Return each line of the data below that contains the string "SlUnknown".

** Available data follows **

(* ===== verification/AttachClient.v ===== *)
(** * [cmd/hoot/attach.go]: the attach client

    [runServerLoop] over the bytes of a connection, [runConnectLoop] over a
    script of attempts (what each dial and session met, and how the wait between
    two of them ended), and [runAttachLoop] around it.  A write to stdout can
    fail; writes to stderr are the bytes written.  [sharedSession] and the
    teardown of [runSession] are at the end. *)
From S2P Require Import Prelude GoBase Utf8 Wire State ShortId Hud Restorer.
Open Scope Z_scope.

(** ** [packSize], [unpackSize] *)

Definition packSize (cols rows : Z) : Z := Z.lor (u64 (Z.shiftl (u64 cols) 16)) (u64 rows).
Definition unpackSize (v : Z) : Z * Z := (u16 (Z.shiftr v 16), u16 (Z.land v 65535)).

Lemma unpack_pack c r : 0 <= c < 65536 → 0 <= r < 65536 → unpackSize (packSize c r) = (c, r).
Proof.
  intros Hc Hr. unfold packSize, unpackSize. rewrite (u64_small c), (u64_small r) by lia.
  rewrite u64_small by (rewrite Z.shiftl_mul_pow2 by lia; lia).
  rewrite Z.lor_comm, (lor_shiftl_add r c 16) by lia. change (2 ^ 16) with 65536. f_equal.
  - rewrite Z.shiftr_div_pow2 by lia. change (2 ^ 16) with 65536.
    replace ((r + c * 65536) / 65536) with c by lia. by apply u16_small.
  - change 65535 with (Z.ones 16). rewrite Z.land_ones by lia. change (2 ^ 16) with 65536.
    replace ((r + c * 65536) mod 65536) with r by lia. by apply u16_small.
Qed.

(** [localSize]: [tty] is [IsTerminal], [size] what [GetSize] returns. *)
Definition localSize (tty : bool) (size : option (Z * Z)) : Z * Z :=
  if tty then match size with Some (c, r) => (u16 c, u16 r) | None => (0, 0) end else (0, 0).

(** [localOrigin]; an unset variable or an error is the empty string. *)
Definition localOrigin (hostname : option gostring) (Getenv : gostring → gostring) : Origin :=
  mkOrigin (default [] hostname) (Getenv B"TERM") (Getenv B"TERM_PROGRAM") (Getenv B"TERM_PROGRAM_VERSION")
    (Getenv B"USER").

(** [localOrDefaultSize]; [localSize] is [(0, 0)] without a terminal. *)
Definition localOrDefaultSize (localSize : Z * Z) : Z * Z :=
  if (localSize.1 =? 0) || (localSize.2 =? 0) then (80, 24) else localSize.

(** Whatever the terminal answers, the size that goes into the hello is positive
    and fits its 16 bits. *)
Lemma local_size_typed tty size :
  let s := localOrDefaultSize (localSize tty size) in 0 < s.1 < 65536 ∧ 0 < s.2 < 65536.
Proof.
  assert (H : ∀ z, 0 <= u16 z < 65536) by (intros z; unfold u16; change (2 ^ 16) with 65536; lia).
  unfold localOrDefaultSize, localSize. destruct tty; [|cbn; lia]. destruct size as [[c r]|]; cbn [fst snd]; [|cbn; lia].
  pose proof (H c). pose proof (H r).
  destruct (Z.eqb_spec (u16 c) 0), (Z.eqb_spec (u16 r) 0); cbn; lia.
Qed.

(** ** [attachOptionsFromFlags] *)

Record attachOptions := mkOptions { PrefixByte : byte; NoReconnect : bool; RestorerName : gostring }.

Inductive options_error := OptPrefix (e : prefix_error) | OptRestorer.

Definition attachOptionsFromFlags (prefixSpec : gostring) (noReconnect : bool) (restorer : gostring)
  : res options_error attachOptions :=
  match ParsePrefixKey prefixSpec with
  | Err e => Err (OptPrefix e)
  | Ok b => match newRestorer restorer with
            | None => Err OptRestorer
            | Some _ => Ok (mkOptions b noReconnect restorer)
            end
  end.

(** ** [runServerLoop] *)

Inductive server_error :=
| SlRead (e : wire_error) | SlStdout (e : io_error) | SlUnexpected (typ : Z) | SlUnknown (typ : Z).

Record attachLabel := mkLabel { label_Session : gostring; label_Host : gostring }.

(** What the client process shows and knows. *)
Record client := mkClient {
  cl_stdout : writer;
  cl_stderr : list byte;
  cl_attached : bool;
  cl_restorer : option TerminalRestorer
}.

(** [emitAttachStatus]'s string. *)
Definition attach_status (hud : option hudState) (label : attachLabel) (localRows : Z) : gostring :=
  let line := if empty (Line hud)
              then B"[connected. " ++ label_Session label ++ B" @ " ++ label_Host label ++ B"]"
              else Line hud in
  let rows := Itoa (if localRows =? 0 then 24 else localRows) in
  ESC :: B"[" ++ rows ++ B";1H" ++ ESC :: B"[2K" ++ ESC :: B"[2m" ++ line ++ ESC :: B"[0m" ++
  ESC :: B"[" ++ rows ++ B"S" ++ ESC :: B"[H".

Definition put (bs : list byte) (c : client) : option server_error * client :=
  let '(x, w) := GoBase.Write bs (cl_stdout c) in
  (match x with Ok _ => None | Err e => Some (SlStdout e) end,
   mkClient w (cl_stderr c) (cl_attached c) (cl_restorer c)).

Definition put_nonempty (bs : list byte) (c : client) : option server_error * client :=
  match bs with [] => (None, c) | _ => put bs c end.

Definition observe (bs : list byte) (c : client) : client :=
  mkClient (cl_stdout c) (cl_stderr c) (cl_attached c) (ObserveR bs <$> cl_restorer c).

(** Do [f], then [g] unless [f] failed. *)
Definition then_do (x : option server_error * client) (g : client → option server_error * client)
  : option server_error * client :=
  match x with (Some e, c) => (Some e, c) | (None, c) => g c end.

Section loop.
Context (unmarshal_size : list byte → option PTYSize).
Context (hud : option hudState).

(** The notice about a remote size; the cross is U+00D7. *)
Definition size_notice (sz : PTYSize) (lc lr : Z) : list byte :=
  [13; 10] ++ ESC :: B"[2m[hoot: remote pty " ++ Itoa (Cols sz) ++ [195; 151] ++ Itoa (Rows sz) ++
  B", your terminal " ++ Itoa lc ++ [195; 151] ++ Itoa lr ++ B"]" ++ ESC :: B"[0m" ++ [13; 10].

Definition frame_step (label : attachLabel) (localSize : Z * Z) (localRows : Z) (typ : Z) (payload : list byte) (c : client)
  : option server_error * client :=
  if typ =? MsgSnapshotScrollback then
    then_do (put_nonempty payload c) (λ c, (None, observe payload c))
  else if typ =? MsgSnapshotScreen then
    let c := mkClient (cl_stdout c) (cl_stderr c) true (cl_restorer c) in
    then_do (put (attach_status hud label localRows) c) (λ c,
    then_do (put_nonempty payload c) (λ c, (None, observe payload c)))
  else if typ =? MsgOutput then
    then_do (put payload c) (λ c, (None, observe payload c))
  else if typ =? MsgSize then
    (None,
     match unmarshal_size payload with
     | None => c
     | Some sz =>
         let '(lc, lr) := localSize in
         if negb (lc =? 0) && (negb (Cols sz =? lc) || negb (Rows sz =? lr))
         then mkClient (cl_stdout c) (cl_stderr c ++ size_notice sz lc lr) (cl_attached c) (cl_restorer c)
         else c
     end)
  else if typ =? MsgPong then (None, c)
  else if (typ =? MsgHello) || (typ =? MsgInput) || (typ =? MsgPing) then (Some (SlUnexpected typ), c)
  else (Some (SlUnknown typ), c).

(** [n] frames are handled before [ctx] is found done, which returns nil. *)
Fixpoint runServerLoop (label : attachLabel) (n : nat) (localSize : Z * Z) (localRows : Z) (r : reader) (c : client)
  : option server_error * client :=
  match n with
  | O => (None, c)
  | S n' =>
      match ReadFrame r with
      | (Err e, _) => (Some (SlRead e), c)
      | (Ok (typ, payload), r') =>
          then_do (frame_step label localSize localRows typ payload c)
            (runServerLoop label n' localSize localRows r')
      end
  end.

(** ** [runConnectLoop] *)

Inductive dial_error := DialExit2 (msg : gostring) | DialErr (code : nat).

(** What one turn of the loop meets. *)
Inductive wait_outcome := WaitTimer | WaitWake | WaitCancelled.

Record attempt := mkAttempt {
  a_dial : res dial_error (reader * nat);  (** the connection, and how many frames [ctx] allows *)
  a_cancelled : bool;                      (** [ctx.Err() != nil] once the dial failed or the session ended *)
  a_clones : list attachLabel;             (** [<prefix>c] completed in this turn: the new targets *)
  a_rows : Z;
  a_wait : wait_outcome
}.

(** [sharedSession]'s flags and [attachTargetState], as far as the loop reads
    them; [tier], an [int32], counts the waits since the last connection. *)
Record shared := mkShared { sh_switched : bool; sh_tier : Z; sh_target : attachLabel }.

(** [LoopPanic] is no error value: the process dies of an index out of range. *)
Inductive loop_error := LoopExit2 (msg : gostring) | LoopDial (code : nat) | LoopSession (e : server_error) | LoopPanic.

Definition backoffSchedule : list Z := [1; 2; 4; 8; 16; 30].

(** The wait of a tier, in seconds; a negative index panics. *)
Definition backoff (tier : Z) : option Z :=
  let tier := if 6 <=? tier then 5 else tier in
  if tier <? 0 then None else backoffSchedule !! Z.to_nat tier.

(** [attachTargetState.set], [markSwitched] and [takeSwitched]. *)
Definition set_target (l : attachLabel) (s : shared) : shared := mkShared (sh_switched s) (sh_tier s) l.
Definition markSwitched (s : shared) : shared := mkShared true (sh_tier s) (sh_target s).
Definition takeSwitched (s : shared) : bool * shared := (sh_switched s, mkShared false (sh_tier s) (sh_target s)).

(** What each clone does. *)
Definition apply_clones (ls : list attachLabel) (s : shared) : shared :=
  foldl (λ s l, markSwitched (set_target l s)) s ls.

(** [errors.Is(err, io.EOF) || errors.Is(err, net.ErrClosed)]; [closed] is the
    code of [net.ErrClosed]. *)
Definition closed : io_error := ErrIO 9.
Definition clean_end (e : option server_error) : bool :=
  match e with
  | None => true
  | Some (SlRead (WireIO e)) | Some (SlStdout e) => bool_decide (e = EOF) || bool_decide (e = closed)
  | _ => false
  end.

(** What one turn of the loop comes to. *)
Inductive turn :=
| Return (r : res loop_error unit)
| Again (gotOnce : bool) (waited : option Z).

(** [waitBackoff]: whether to go on and the wait chosen, and the tier moved on;
    the timer, a key or the end of [ctx] ends the wait.  [Add] wraps. *)
Definition waitBackoff (w : wait_outcome) (s : shared) : option (bool * Z) * shared :=
  let next := i32 (sh_tier s + 1) in
  (d ← backoff (i32 (next - 1)); Some (negb match w with WaitCancelled => true | _ => false end, d),
   mkShared (sh_switched s) next (sh_target s)).

(** What the loop does after a wait. *)
Definition after_wait (got : bool) (x : option (bool * Z)) : turn :=
  match x with
  | Some (true, d) => Again got (Some d)
  | Some (false, _) => Return (Ok tt)
  | None => Return (Err LoopPanic)
  end.

Definition disconnected_notice (text : option server_error → gostring) (e : option server_error) : list byte :=
  [13; 10] ++ ESC :: B"[2m[hoot: disconnected: " ++ text e ++ B"]" ++ ESC :: B"[0m" ++ [13; 10].

Context (err_text : option server_error → gostring).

** End of Available data **

**Task result**
| SlRead (e : wire_error) | SlStdout (e : io_error) | SlUnexpected (typ : Z) | SlUnknown (typ : Z).
  else (Some (SlUnknown typ), c).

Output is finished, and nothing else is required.